### What you will do
After finding the line containing "unfold matching. apply" below, please output that line and each following one through the line containing "(** Distinct candidates", exactly as written.

### Stored items
◇ ◇ ◇
Lemma tbl_stored max ext t g : (pkOrd def < ncols)%nat -> tbl_ok pkHashSeed def max None ext t g ->
  map_Forall (fun _ => row_typed ck) g -> exists d, stored t g d.
Proof.
  intros Hpk Ht Hty. destruct (dirtyPKs_ok pkHashSeed def max ext ck Hpk t g Ht) as (d & Hd & Hin). exists d. split.
  - intros pk. by eapply live_row_at_ok.
  - intros pk r Hr. destruct (lookup_row pkHashSeed def max None ext t g pk Ht) as (s & _ & G). rewrite Hr in G.
    destruct G as (_ & _ & _ & E & Hwf). split_and!; [apply Hwf..|by eapply Hty|done].
  - unfold rows_of. pose proof (live_cells_perm pkHashSeed def max None ext Hpk t g Ht) as P. rewrite <- P.
    by rewrite <- list_fmap_compose.
  - done.
  - intros Hz. unfold dirtyPKs in Hd. rewrite Hz in Hd. by injection Hd.
  - apply Hin.
Qed.
(** A table without indexes has no merger. *)
Lemma plain_readable max ext t g : (pkOrd def < ncols)%nat -> rt_indexes def = [] -> tbl_ok pkHashSeed def max None ext t g ->
  map_Forall (fun _ => row_typed ck) g -> exists d, readable t [] g d.
Proof.
  intros Hpk Hno Ht Hty. destruct (tbl_stored max ext t g Hpk Ht Hty) as [d Hd]. exists d. split; [done|by intros si ?%elem_of_nil|].
  unfold shape. by rewrite Hno.
Qed.
Lemma inv_readable {J} `{Journal J} max ext fr t g ixs m : (pkOrd def < ncols)%nat -> shape ixs ->
  merge_inv pkHashSeed def max ext ck fr t g ixs m -> exists d, readable t ixs g d.
Proof.
  intros Hpk Hs Hi. destruct (iv_ix _ _ _ _ _ _ _ _ _ _ Hi) as [Hlen Hix].
  pose proof (iv_tbl _ _ _ _ _ _ _ _ _ _ Hi) as Ht. pose proof (iv_typed _ _ _ _ _ _ _ _ _ _ Hi) as Hty.
  destruct (tbl_stored max ext t g Hpk Ht Hty) as [d Hd]. exists d. split; [done| |done].
  intros si (x & Hx)%list_elem_of_lookup_1.
  destruct (lookup_lt_is_Some_2 (m_changed m) x) as [ch Hch]; [rewrite <- Hlen; by eapply lookup_lt_Some|].
  destruct (Hix _ _ _ Hx Hch) as (vis & I1 & I2 & _). exists vis. split; [done|]. intros pk r Hr Hnd.
  destruct (lookup_row pkHashSeed def max None ext t g pk Ht) as (s & Hst & _). destruct (I2 pk s Hst) as (_ & _ & W).
  rewrite Hr in W. cbn in W. rewrite drop_0 in W. destruct W as [W|W]; [done|]. destruct Hnd. apply (rd_live _ _ _ Hd).
  split; [by eexists|by exists s].
Qed.

(** *** Merges and writes keep the shape of the indexes *)
Lemma insert_shape ixs k si si' : ixs !! k = Some si -> si_ordinals si' = si_ordinals si -> si_ordered si' = si_ordered si ->
  shape ixs -> shape (<[k := si']> ixs).
Proof.
  intros Hk E1 E2 Hs. unfold shape in *. rewrite <- Hs. set (f := fun s => (si_ordinals s, si_ordered s)).
  change (f <$> <[k := si']> ixs = f <$> ixs). rewrite list_fmap_insert, list_insert_id; [done|].
  rewrite list_lookup_fmap, Hk. unfold f. cbn. by rewrite E1, E2.
Qed.
Lemma apply_shape si pk k b : si_ordinals (fst (apply si pk k b)) = si_ordinals si /\ si_ordered (fst (apply si pk k b)) = si_ordered si.
Proof. unfold apply. destruct (si_ordered si) eqn:E; repeat case_match; by rewrite ?E. Qed.
Lemma mstep_shape t ixs m t' ixs' m' : mstep pkHashSeed t ixs m = Ok (t', ixs', m') -> shape ixs -> shape ixs'.
Proof.
  intros E Hs. destruct m as [pc drops changed]. destruct pc as [i|i nr nd [|pk todo]|i nr nd todo pk pr ok x|x|[|[[i nr] nd] ds]|]; cbn [mstep] in E.
  - destruct (t_shards t !! i); by simplify_eq.
  - by simplify_eq.
  - inv_bind. by simplify_eq.
  - destruct (ixs !! x) as [si|] eqn:Hx; [|by simplify_eq]. inv_bind. simplify_eq. eapply insert_shape; [exact Hx|..|done].
    + unfold apply_index in H. destruct (negb ok); [injection H as <-; apply apply_shape|]. destruct (span ixs x). inv_bind. apply apply_shape.
    + unfold apply_index in H. destruct (negb ok); [injection H as <-; apply apply_shape|]. destruct (span ixs x). inv_bind. apply apply_shape.
  - destruct (ixs !! x) as [si|] eqn:Hx; [|by simplify_eq]. inv_bind. simplify_eq. by eapply insert_shape; [exact Hx|by destruct (_ && _)..|].
  - by simplify_eq.
  - inv_bind. by simplify_eq.
  - by simplify_eq.
Qed.

(** *** Decided predicates *)
Definition good (r : Row) : Prop := row_wf def r /\ row_typed ck r.
(** [p] decides [b] on the rows of the table; a nil predicate passes all. *)
Definition decides (p : option predicate) (b : Row -> bool) : Prop :=
  forall r, good r -> match p with Some p => p r = Ok (b r) | None => b r = true end.

Section matching.
Context (cols : gmap bytes nat) (args : list Value) (args_ok : Forall value_ok args).
Definition matchb (w : option expr) (r : Row) : bool :=
  match w with None => true | Some e => bool_decide (interpreted e cols args r = Ok true) end.
Lemma matchb_matches e r : matchb (Some e) r = true <-> matches cols args r e.
Proof. unfold matchb. by rewrite bool_decide_eq_true, matches_interpreted. Qed.
Lemma lenient_ok e r : bound ncols e -> good r -> lenient (interpreted e cols args r) = Ok (matchb (Some e) r).
Proof.
  intros Hb ((Hl & Hv) & _). unfold matchb, interpreted. pose proof (eval_typed e (MkCtx r cols args)) as T. cbn [c_row c_args] in T.
  rewrite Hl in T. specialize (T Hb Hv args_ok). destruct (eval e _) as [v|x|]; [|by rewrite bool_decide_eq_false_2|done].
  cbn. destruct (truthy v); [by rewrite bool_decide_eq_true_2|by rewrite bool_decide_eq_false_2].
Qed.
Lemma matcher_decides w : opt_bound ncols w -> decides (Some (rowMatcher w cols args)) (matchb w).
Proof.
  intros Hw r Hr. destruct w as [e|]; [|done]. rewrite rowMatcher_lenient. by apply lenient_ok.
Qed.
Lemma conjuncts_decide l : Forall (bound ncols) l ->
  decides (if (length l =? 0)%nat then None else Some (conjunctsMatcher l cols args)) (fun r => forallb (fun e => matchb (Some e) r) l).
Proof.
  intros Hl r Hr. assert (G : forall l, Forall (bound ncols) l ->
    all_match (map (fun c => rowMatcher (Some c) cols args) l) r = Ok (forallb (fun e => matchb (Some e) r) l)).
  { clear l Hl. induction 1 as [|e l He _ IH]; [done|]. rewrite map_cons, all_match_cons, (matcher_decides (Some e) He r Hr), ok_bind. cbn [forallb].
    by destruct (matchb (Some e) r). }
  destruct l as [|e [|e' l]]; [done| |by apply G]. cbn [length Nat.eqb conjunctsMatcher forallb]. apply list.Forall_cons in Hl as [Hl _].
  rewrite (matcher_decides (Some e) Hl r Hr). by rewrite andb_true_r.
Qed.
End matching.

(** *** Rows by candidate *)
Section found.
Context (t : tbl_state) (ixs : list secIndex) (g : gmap UUID Row) (d : list UUID) (R : readable t ixs g d).
Lemma rd_good pk r : g !! pk = Some r -> good r.
Proof. intros H. destruct (rd_rows _ _ _ (rd_stored _ _ _ _ R) pk r H) as (? & ? & _). by split. Qed.
Definition hits (b : Row -> bool) (l : list UUID) : list Row := filter (fun r => b r = true) (omap (fun pk => g !! pk) l).
Definition matching (b : Row -> bool) : list Row := filter (fun r => b r = true) (rows_of t).
Lemma hits_cons b pk l : hits b (pk :: l) = match g !! pk with Some r => if b r then r :: hits b l else hits b l | None => hits b l end.
Proof. unfold hits. cbn [omap list_omap]. destruct (g !! pk) as [r|]; [|done]. rewrite list.filter_cons. destruct (b r); [by rewrite decide_True|by rewrite decide_False]. Qed.
Lemma hits_ext b b' l : (forall pk r, pk ∈ l -> g !! pk = Some r -> b r = b' r) -> hits b l = hits b' l.
Proof.
  induction l as [|pk l IH]; intros H; [done|]. rewrite !hits_cons, IH by (intros pk' r ?; apply H; by apply list_elem_of_further).
  destruct (g !! pk) as [r|] eqn:E; [|done]. by rewrite (H pk r) by (done || constructor).
Qed.
Lemma hits_elem b l r : r ∈ hits b l <-> b r = true /\ exists pk, pk ∈ l /\ g !! pk = Some r.
Proof. unfold hits. by rewrite list_elem_of_filter, list_elem_of_omap. Qed.
Lemma matching_elem b r : r ∈ matching b <-> b r = true /\ exists pk, g !! pk = Some r.
Proof.
  unfold matching. rewrite list_elem_of_filter, (rd_scan _ _ _ (rd_stored _ _ _ _ R)), list_elem_of_fmap. split; intros [Hb H]; (split; [done|]).
  - destruct H as ([pk r'] & -> & H%elem_of_map_to_list). by exists pk.
  - destruct H as [pk H]. exists (pk, r). split; [done|]. by apply elem_of_map_to_list.
Qed.
Lemma hits_nodup b l : NoDup l -> NoDup (hits b l).
Proof.
  intros Hn. apply list.NoDup_filter. induction Hn as [|pk l Hni _ IH]; [constructor|]. cbn [omap list_omap].
  destruct (g !! pk) as [r|] eqn:E; [|done]. constructor; [|done]. intros (pk' & Hpk' & E')%list_elem_of_omap. apply Hni.
  destruct (rd_rows _ _ _ (rd_stored _ _ _ _ R) _ _ E) as (_ & _ & <-), (rd_rows _ _ _ (rd_stored _ _ _ _ R) _ _ E') as (_ & _ & Ek). by rewrite Ek.
Qed.
Lemma matching_nodup b : NoDup (matching b).
Proof.
  unfold matching. apply list.NoDup_filter. rewrite (rd_scan _ _ _ (rd_stored _ _ _ _ R)). apply NoDup_fmap_2_strong; [|apply NoDup_map_to_list].
  intros [pk r] [pk' r'] H%elem_of_map_to_list H'%elem_of_map_to_list E. cbn in E. subst r'.
  destruct (rd_rows _ _ _ (rd_stored _ _ _ _ R) _ _ H) as (_ & _ & <-), (rd_rows _ _ _ (rd_stored _ _ _ _ R) _ _ H') as (_ & _ & <-). done.
Qed.
(** Distinct candidates that miss no matching row give the matching rows. *)
Lemma hits_all b l : NoDup l -> (forall pk r, g !! pk = Some r -> b r = true -> pk ∈ l) -> hits b l ≡ₚ matching b.
Proof.
  intros Hn Hc. apply NoDup_Permutation; [by apply hits_nodup|apply matching_nodup|]. intros r. rewrite hits_elem, matching_elem.
  split; intros [Hb H]; (split; [done|]); [destruct H as (pk & _ & H)|destruct H as (pk & H)]; exists pk; auto. split; [by eapply Hc|done].
Qed.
◇ ◇ ◇
### Response to the exercise
  unfold matching. apply list.NoDup_filter. rewrite (rd_scan _ _ _ (rd_stored _ _ _ _ R)). apply NoDup_fmap_2_strong; [|apply NoDup_map_to_list].
  intros [pk r] [pk' r'] H%elem_of_map_to_list H'%elem_of_map_to_list E. cbn in E. subst r'.
  destruct (rd_rows _ _ _ (rd_stored _ _ _ _ R) _ _ H) as (_ & _ & <-), (rd_rows _ _ _ (rd_stored _ _ _ _ R) _ _ H') as (_ & _ & <-). done.
Qed.
(** Distinct candidates that miss no matching row give the matching rows. *)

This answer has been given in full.